Chromatin negative nuclei
Chromatin negative nuclei free#
The total and free drug concentrations (C t and C f, respectively) were determined using drug extinction coefficient of 19 200 M -1 cm -1 and the amount of bound drug (C b) was obtained from C b = C t –C f.
Chromatin negative nuclei serial#
Serial concentrations of mitoxantrone was made in the same buffer and used as a control. The samples were then eppendorfed and the absorbance of the supernatants was measured at multi λ system using Shimadzo UV-160 spectrophotometer, equipped with quartz cells at constant temperature. The nuclei suspension and soluble chromatin were diluted with the reaction buffer (10 mM Tris –HCl pH 7.4 or 0.25 M sucrose, 25 mM NaCl and 10 mM Tris-HCl, pH 7.4) to the final concentration of 100-200 μg/ml DNA and then incubated with various concentrations of mitoxantrone for 45 min at room temperature in the dark. The results suggest release of proteins upon drug binding to nuclei and linker region are introduced as a preferable sites for mitoxantrone interaction. In the present study, we have attempted to characterize the binding of anticancer drug mitoxantrone to intact nuclei and compared to soluble chromatin with especial emphasize on chromatin proteins. We have previously shown that mitoxantrone binds to chromatin with higher affinity compared to DNA, implying that the histone proteins may play an important role in the chromatin- mitoxantrone interaction process. In the cell, chromatin has been introduced as a tool for study of genome function in cancer.

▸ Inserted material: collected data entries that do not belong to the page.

(** X2: count-based selection of the RDS action only yields snapshots of
    its input; for every owner it keeps [min(n, number of the owner's
    snapshots)] snapshots, the kept and the selected ones together are the
    owner's snapshots, and no selected snapshot is newer than a kept one of
    the same owner. *)
Theorem rds_count_keeps_the_newest_per_owner
    (parse : string -> outcome datetime) (aware : bool) (n : Z)
    (snapshots out : list RdsDeleteInstanceSnapshot.snapshot) :
  Forall (RdsRetention.comparable parse aware) snapshots ->
  RdsDeleteInstanceSnapshot.by_retention_count parse n snapshots
    = Return out ->
  (forall s, In s out -> In s snapshots)
  /\ forall o, exists kept,
       Permutation (kept ++ List.filter (RdsRetention.owner_is o) out)
         (List.filter (RdsRetention.owner_is o) snapshots)
       /\ length kept
          = Nat.min (Z.to_nat n)
              (length (List.filter (RdsRetention.owner_is o) snapshots))
       /\ forall k d, In k kept ->
            In d (List.filter (RdsRetention.owner_is o) out) ->
            RdsRetention.creation_instant parse d
            <= RdsRetention.creation_instant parse k.
Proof.
  intros Hc Hout.
  destruct (rds_by_retention_count parse aware n snapshots Hc)
    as (out' & Hout' & Hpart).
  rewrite Hout in Hout'. injection Hout' as <-.
  split.
  - intros s Hs.
    assert (Hin : In s (List.filter
                          (RdsRetention.owner_is
                             (RdsDeleteInstanceSnapshot.DBInstanceIdentifier s))
                          out)).
    { apply filter_In. split; [exact Hs|]. apply owner_is_true. reflexivity. }
    rewrite Hpart in Hin. unfold spec_partition_deletions in Hin.
    apply in_skipn_in in Hin. unfold spec_newest_first in Hin.
    apply sort_pure_In in Hin. apply filter_In in Hin. tauto.
  - intros o. rewrite Hpart. unfold spec_partition_deletions.
    eexists. apply newest_first_split.
Qed.
Lemma resume_local (f : fetch_id) (v : option string) (st : state) :
  local_to f.1 st (resume (f, v) st).
Proof.
  unfold resume. destruct f as [req idx]. simpl.
  destruct (tasks st !! req) as [[]|];
    try (apply local_to_quiet; reflexivity).
  - destruct (Nat.eqb idx 0); [|apply local_to_quiet; reflexivity].
    apply del_task_then_local, view_settled_local.
  - destruct (Nat.eqb idx idx0); [|apply local_to_quiet; reflexivity].
    apply del_task_then_local, zip_settled_local.
Qed.

Lemma local_listeners_mono (r : nat) (st st' : state) (w : waiter) :
  local_to r st st' -> w ∈ listeners st -> w ∈ listeners st'.
Proof.
  intros [_ _ _ [->|(w' & -> & _)]] Hw; [assumption|].
  apply elem_of_app. now left.
Qed.

Lemma drain_from_listeners_mono q (w : waiter) :
  forall st, w ∈ listeners st ->
             w ∈ listeners (fold_left (fun s m => resume m s) q st).
Proof.
  induction q as [|[f v] q IH]; intros st Hw; cbn [fold_left]; [assumption|].
  apply IH. eapply local_listeners_mono; [apply resume_local|assumption].
Qed.

Lemma drain_listeners_mono (st : state) (w : waiter) :
  w ∈ listeners st -> w ∈ listeners (drain st).
Proof. intros Hw. unfold drain. now apply drain_from_listeners_mono. Qed.

(** The loop registers waiters for entries from [idx] on only. *)
Lemma zip_loop_new_ids req dir files :
  forall idx st f,
    f ∈ ids (zip_loop req dir idx files st) ->
    f ∈ ids st \/ (f.1 = req /\ idx <= f.2).
Proof.
  induction files as [|file rest IH]; intros idx st f; simpl.
  - now left.
  - destruct (to_string file) as [shown|]; [|now left].
    pose proof (fetch_control (req, idx) dir file
                  (console (LogFetchingForZip shown) st)) as Hf.
    destruct (fetchFileFromAgent _ _ _ _) as [[] st1|e st1].
    + destruct Hf as (name & _ & Hl & _). unfold ids. st_simpl. rewrite Hl.
      rewrite fmap_app, elem_of_app. intros [H|H]; [now left|].
      apply list_elem_of_singleton in H as ->. right. simpl. auto.
    + apply control_eq in Hf as (Hl & _). intros H.
      apply IH in H as [H|[H1 H2]]; [left|right; split; [assumption|lia]].
      unfold ids in *. st_simpl. now rewrite Hl in H.
Qed.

They bind to DNA and chromatin and act as “architectural elements” that induce both short- and long-range changes in the structure of their binding sites and facilitate various DNA-related activities. The high mobility group (HMG) proteins are a small set of non histone proteins with relatively low molecular weights and high solubility in water. Histone H1 is a very lysine-rich histone fraction of chromatin, which binds to linker DNA between adjacent nucleosomes to facilitate the folding of the chromatin fiber. They are H2A, H2B, H3, and H4, which associate as H2A/H2B dimers and H3/H4 tetramer, arranged in an octamer form. The core histones are small, basic proteins with more than 50% of their amino acid composition is lysine and arginine.

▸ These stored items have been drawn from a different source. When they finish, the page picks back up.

(** * UGC video backend: pipeline orchestration and provider fallback

    A shallow embedding of the error classifier
    ([app/utils/error_classifier.py]), the Veo3 fallback coordinator and the
    polling loops ([app/services/providers/veo3_provider.py],
    [app/services/providers/fal_provider.py]) and the pipeline orchestrator
    ([app/services/pipeline_orchestrator.py]), followed by the properties
    that were checked against them. *)

From stdpp Require Import gmap strings list fin_maps pretty.
From Stdlib Require Import ZArith String Ascii Lia.

Open Scope string_scope.

(** ** Python values *)

(** [str.lower()] on ASCII text: only the letters A-Z change. *)
Definition lower_ascii (c : ascii) : ascii :=
  let n := nat_of_ascii c in
  if (Nat.leb 65 n && Nat.leb n 90)%bool then ascii_of_nat (n + 32) else c.

Fixpoint lower (s : string) : string :=
  match s with
  | EmptyString => EmptyString
  | String c s' => String (lower_ascii c) (lower s')
  end.

(** [needle in hay] for two [str] values. *)
Fixpoint str_in (needle hay : string) : bool :=
  (String.prefix needle hay ||
   match hay with
   | EmptyString => false
   | String _ hay' => str_in needle hay'
   end)%bool.
(** What a write-data command that returns 0 does to the page buffer and
    to the bytes handed over. *)
Lemma np_cmd_nand_write_data_bytes (fuel : nat) (cmd : np_rx_t)
    (w w' : world) (c : chip_info_t) :
  chip_info (prog w) = Some c ->
  2 ^ 8 <= page_size c <= NP_MAX_PAGE_SIZE ->
  wd_cmd cmd ->
  0 <= np_page_t.offset (page (prog w)) < page_size c ->
  Z.of_nat (length (np_page_t.buf (page (prog w)))) = NP_MAX_PAGE_SIZE ->
  np_cmd_nand_write_data E fuel cmd w = Some (0, w') ->
  chip_info (prog w') = Some c /\
  0 <= np_page_t.offset (page (prog w')) < page_size c /\
  Z.of_nat (length (np_page_t.buf (page (prog w')))) = NP_MAX_PAGE_SIZE /\
  exists new,
    trace w' = trace w ++ new /\
    written_bytes new
    ++ firstn (Z.to_nat (np_page_t.offset (page (prog w'))))
              (np_page_t.buf (page (prog w')))
    = firstn (Z.to_nat (np_page_t.offset (page (prog w))))
             (np_page_t.buf (page (prog w))) ++ payload cmd /\
    Z.of_nat (length (written_bytes new)) mod page_size c = 0.
Proof.
  intros Hci Hps (Hcode & Hl & Hd) Hoff Hbuf Hrun.
  unfold NP_MAX_PAGE_SIZE in *.
  rewrite (np_cmd_nand_write_data_eq E fuel cmd w c Hci) in Hrun.
  repeat match type of Hrun with
         | (if ?b then Some _ else _) = _ => destruct b; [discriminate Hrun|]
         end.
  cbv zeta in Hrun.
  set (off := np_page_t.offset (page (prog w))) in *.
  set (buf := np_page_t.buf (page (prog w))) in *.
  set (l := wd_len cmd) in *.
  set (ps := page_size c) in *.
  set (wl := wd_write_len c (prog w) l) in *.
  assert (Hwl : 0 <= wl <= l /\
                (off + wl = ps \/ off + wl < ps /\ wl = l)).
  { subst wl. unfold wd_write_len. fold off ps.
    rewrite (u32_small (off + l)) by lia.
    destruct (Z.gtb_spec (off + l) ps).
    - rewrite u32_small by lia. lia.
    - lia. }
  destruct Hwl as [Hwl0 Hwl].
  set (buf1 := memcpy buf off (wd_data cmd) wl).
  assert (Hlen1 : Z.of_nat (length buf1) = 2048).
  { unfold buf1. rewrite memcpy_length; lia. }
  assert (Hf1 : firstn (Z.to_nat (off + wl)) buf1
                = firstn (Z.to_nat off) buf ++ firstn (Z.to_nat wl) (wd_data cmd)).
  { apply firstn_memcpy; lia. }
  assert (Hbl : 0 <= l - wl < 2 ^ 32) by lia.
  assert (Hp1 : page (wd_fill c cmd (prog w))
                = np_page_t.mk buf1 (np_page_t.page (page (prog w)))
                               (off + wl)).
  { unfold wd_fill. cbv zeta. rec_simpl. fold off buf l wl buf1.
    rewrite u32_small by lia. reflexivity. }
  assert (Hfin : forall w2 pre pg2 off2,
             page (prog w2) = np_page_t.mk buf1 pg2 off2 ->
             chip_info (prog w2) = Some c ->
             trace w2 = trace w ++ pre ->
             (off2 = off + l /\ wl = l /\ off + l < ps /\
              written_bytes pre = []
              \/
              off2 = 0 /\ off + wl = ps /\
              written_bytes pre = firstn (Z.to_nat ps) buf1) ->
             wd_finish E c cmd wl w2 = (0, w') ->
             chip_info (prog w') = Some c /\
             0 <= np_page_t.offset (page (prog w')) < ps /\
             Z.of_nat (length (np_page_t.buf (page (prog w')))) = 2048 /\
             exists new,
               trace w' = trace w ++ new /\
               written_bytes new
               ++ firstn (Z.to_nat (np_page_t.offset (page (prog w'))))
                         (np_page_t.buf (page (prog w')))
               = firstn (Z.to_nat off) buf ++ payload cmd /\
               Z.of_nat (length (written_bytes new)) mod ps = 0).
  { intros w2 pre pg2 off2 Hp2 Hc2 Ht2 Hcase Hf.
    destruct (wd_finish_frame E c cmd wl w2)
      as (ackev & Hta & _ & Hwa & _ & _ & _ & _ & Hci' & _).
    pose proof (wd_finish_page c cmd wl w2 Hbl) as Hpg.
    rewrite Hf in *. cbn [snd] in *. rewrite Hp2 in Hpg.
    cbn [np_page_t.buf np_page_t.page np_page_t.offset] in Hpg.
    fold l in Hpg. split; [congruence|].
    assert (Htr : trace w' = trace w ++ pre ++ ackev)
      by (rewrite Hta, Ht2, app_assoc; reflexivity).
    unfold payload. fold l.
    destruct Hcase as [(-> & Hwll & Hlt & Hwp)|(-> & Heq & Hwp)].
    - rewrite Hwll, Z.sub_diag in Hpg. change (0 =? 0) with true in Hpg.
      cbv iota in Hpg. rewrite Hpg.
      cbn [np_page_t.buf np_page_t.page np_page_t.offset].
      split; [lia|]. split; [exact Hlen1|]. exists (pre ++ ackev).
      split; [exact Htr|].
      rewrite written_bytes_app, Hwp, Hwa. cbn [app length].
      split; [|apply Zmod_0_l].
      rewrite <- Hwll at 1. rewrite Hf1, Hwll. reflexivity.
    - assert (Hpage : Z.of_nat (length (firstn (Z.to_nat ps) buf1)) mod ps = 0).
      { rewrite length_firstn, Nat2Z.inj_min, Z2Nat.id by lia.
        rewrite Z.min_l by lia. apply Z_mod_same_full. }
      destruct (l - wl =? 0) eqn:Hz.
      + apply Z.eqb_eq in Hz. rewrite Hpg.
        cbn [np_page_t.buf np_page_t.page np_page_t.offset].
        split; [lia|]. split; [exact Hlen1|]. exists (pre ++ ackev).
        split; [exact Htr|].
        rewrite written_bytes_app, Hwp, Hwa, app_nil_r.
        cbn [Z.to_nat firstn]. rewrite app_nil_r.
        split; [|exact Hpage].
        rewrite <- Heq, Hf1. replace wl with l by lia. reflexivity.
      + apply Z.eqb_neq in Hz. rewrite Hpg.
        cbn [np_page_t.buf np_page_t.page np_page_t.offset].
        rewrite Z.add_0_l, u32_small by lia.
        assert (Hsk : l - wl <= Z.of_nat (length (skipn (Z.to_nat wl)
                                                     (wd_data cmd))))
          by (rewrite length_skipn; lia).
        split; [lia|]. split; [rewrite memcpy_length; lia|].
        exists (pre ++ ackev). split; [exact Htr|].
        rewrite written_bytes_app, Hwp, Hwa, app_nil_r.
        split; [|exact Hpage].
        rewrite <- Heq, Hf1.
        pose proof (firstn_memcpy buf1 0 (skipn (Z.to_nat wl) (wd_data cmd))
                      (l - wl)) as Hf2.
        rewrite Z.add_0_l in Hf2. rewrite Hf2 by lia.
        cbn [Z.to_nat firstn app]. rewrite <- app_assoc. f_equal.
        rewrite <- firstn_add_skipn. f_equal. lia. }
  cbn [prog] in Hrun. rewrite Hp1 in Hrun. cbn [np_page_t.offset] in Hrun.
  destruct (off + wl =? ps) eqn:Hflush.
  - apply Z.eqb_eq in Hflush.
    destruct (np_nand_write E fuel c _) as [[rc wf]|] eqn:Hnw;
      [|discriminate Hrun].
    destruct (np_nand_write_spec E fuel c _ rc wf Hnw)
      as (polls & Hp & _ & Hs & _ & _ & Hres).
    destruct Hs as (_ & _ & _ & Hpg & _ & _ & Hc).
    cbn [prog trace] in Hpg, Hc, Hres.
    destruct Hres as [(Hrc & Ht & _)|(Hrc & Ht & _)]; subst rc.
    + change (nonzero 0) with false in Hrun. cbv iota in Hrun.
      injection Hrun as Hrun.
      eapply (Hfin _ (polls ++ [_]) _ 0); [| | | |exact Hrun].
      * unfold wd_advance. rec_simpl. rewrite Hpg, Hp1. reflexivity.
      * unfold wd_advance. rec_simpl. rewrite Hc. exact Hci.
      * cbn [trace]. exact Ht.
      * right. split; [reflexivity|]. split; [exact Hflush|].
        rewrite written_bytes_app, (written_bytes_polls polls Hp).
        rewrite Hp1. cbn. apply app_nil_r.
    + change (nonzero (-1)) with true in Hrun. cbv iota in Hrun.
      discriminate Hrun.
  - apply Z.eqb_neq in Hflush. injection Hrun as Hrun.
    eapply (Hfin _ [] _ (off + wl)); [| | | |exact Hrun].
    + cbn [prog]. exact Hp1.
    + exact Hci.
    + cbn [trace]. symmetry. apply app_nil_r.
    + left. destruct Hwl as [Hwl|[Hwl1 Hwl2]]; [contradiction|].
      rewrite Hwl2 in *. repeat split; [lia].
Qed.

There are five main histones in the cell nucleus: the linker histones of the H1 family and four core or nucleosomal histones. In eukaryotes, DNA is complexed with histones and other nuclear proteins producing a defined structure known as chromatin. Mitoxantrone also belongs to the class of topoisomerase II inhibitor. Numerous studies on the interaction of mitoxantrone with DNA have been undertaken and all indicate that the drug exerts its biological function via intercalation into DNA double strands. © 2014 The Authors Developmental Neurobiology Published by Wiley Periodicals, Inc.Mitoxantrone is a synthetic antibiotic widely used as a chemotherapeutic drug for the treatment of solid tumors, leukemia, and lymphoma.

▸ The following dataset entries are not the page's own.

Lemma draw_all_Forall self (P : record -> Prop) :
  (forall e r e', LXML.draw self e = (inr r, e') -> P r) ->
  forall n e, Forall P (fst (fst (LXML.draw_all self n e))).
Proof.
  intros HP. induction n as [|n IH]; intros e; cbn [LXML.draw_all].
  - constructor.
  - destruct (LXML.draw self e) as [[x|r] e1] eqn:Hd; [constructor|].
    specialize (IH e1). destruct (LXML.draw_all self n e1) as [[rs x] e2].
    constructor; [eapply HP; eauto | exact IH].
Qed.

Lemma draw_all_total self :
  valid self ->
  forall n e, exists rs e', LXML.draw_all self n e = ((rs, None), e') /\ length rs = n.
Proof.
  intros Hv. induction n as [|n IH]; intros e; cbn [LXML.draw_all].
  - eauto.
  - destruct (draw_total self e Hv) as (r & e1 & ->).
    destruct (IH e1) as (rs & e2 & -> & Hlen).
    exists (r :: rs), e2. split; [reflexivity | simpl; now rewrite Hlen].
Qed.

(** With a valid configuration the generator yields [xml_count]
    documents and does not raise. *)
Lemma generate_total self e :
  valid self ->
  exists rs e', LXML.generate self e = ((List.map LXML.document rs, None), e') /\
                length rs = Z.to_nat (LXML.xml_count self) /\ records_of self e = rs.
Proof.
  intros Hv. unfold LXML.generate, records_of.
  destruct (draw_all_total self Hv (Z.to_nat (LXML.xml_count self)) e)
    as (rs & e' & -> & Hlen).
  exists rs, e'. auto.
Qed.

Lemma draw_in_bounds self e r e' :
  LXML.draw self e = (inr r, e') -> in_bounds self r.
Proof.
  intros H. apply draw_inr in H as (n & l & Hn & Hl & Hlev & Hlen & _).
  unfold in_bounds. rewrite Hlev, Hlen. lia.
Qed.

Lemma token_hex_shape k s :
  is_token_hex k s ->
  Z.of_nat (String.length s) = 2 * k /\ all_chars is_hex_char s = true.
Proof.
  intros (tok & Hk & Hlen & ->). rewrite hex_length, hex_chars, Hlen. split; [lia | reflexivity].
Qed.

Lemma token_text_shape k s :
  is_token_text k s ->
  Z.of_nat (String.length s) = (4 * k + 2) / 3 /\ all_chars is_urlsafe_char s = true.
Proof.
  intros (tok & Hk & Hlen & ->). rewrite urlsafe_text_length, urlsafe_text_chars, Hlen.
  split; [|reflexivity].
  rewrite Nat2Z.inj_div, Nat2Z.inj_add, Nat2Z.inj_mul, Z2Nat.id by lia. reflexivity.
Qed.

Lemma draw_lengths self e r e' :
  LXML.draw self e = (inr r, e') -> lengths_as_built self r.
Proof.
  intros H. apply draw_inr in H as (n & l & _ & _ & _ & _ & Hnames & Hid).
  destruct (token_hex_shape _ _ Hid) as [H1 H2].
  unfold lengths_as_built. repeat split; try assumption.
  eapply List.Forall_impl; [| exact Hnames]. intros nm. apply token_text_shape.
Qed.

The further analysis of decondensed neural cell nuclei should provide novel insights into neurobiology and neurodegenerative disease.Ĭell-cycle cytometry epigenetics nuclei pluripotency sorting. NeuN-High nuclei have the properties consistent with their being derived from extremely active neurons with elevated rates of chromatin modification and/or NPC-like cells with multilineage developmental potential. The cortex, hippocampus, hypothalamus, thalamus, and nucleus accumbens contained high percentages of large decondensed NeuN-High nuclei, while the cerebellum, and pons contained very few. NeuN-High nuclei expressed higher levels of HDAC1, 2, 4, and 5 proteins. Purified NeuN-High nuclei expressed significantly higher levels of transcripts encoding markers of neurogenesis, neuroplasticity, and learning and memory (ARC, BDNF, ERG1, HOMER1, NFL/NEF1, SYT1), subunits of chromatin modifying machinery (SIRT1, HDAC1, HDAC2, HDAC11, KAT2B, KAT3A, KAT3B, KAT5, DMNT1, DNMT3A, Gadd45a, Gadd45b) and markers of NPC and cell cycle activity (BRN2, FOXG1, KLF4, c-MYC, OCT4, PCNA, SHH, SOX2) relative to neuronal NeuN-Low or to mostly non-neuronal NeuN-Neg nuclei. We found that mouse brain cell nuclei that expressed exceptionally high levels of the pan neuronal marker NeuN/FOX3 (NeuN-High) had decondensed chromatin relative to most NeuN-Low or NeuN-Neg (negative) nuclei.
Although multipotent cell types have enlarged nuclei with decondensed chromatin, this property has not been exploited to enhance the characterization of neural progenitor cell (NPC) populations in the brain.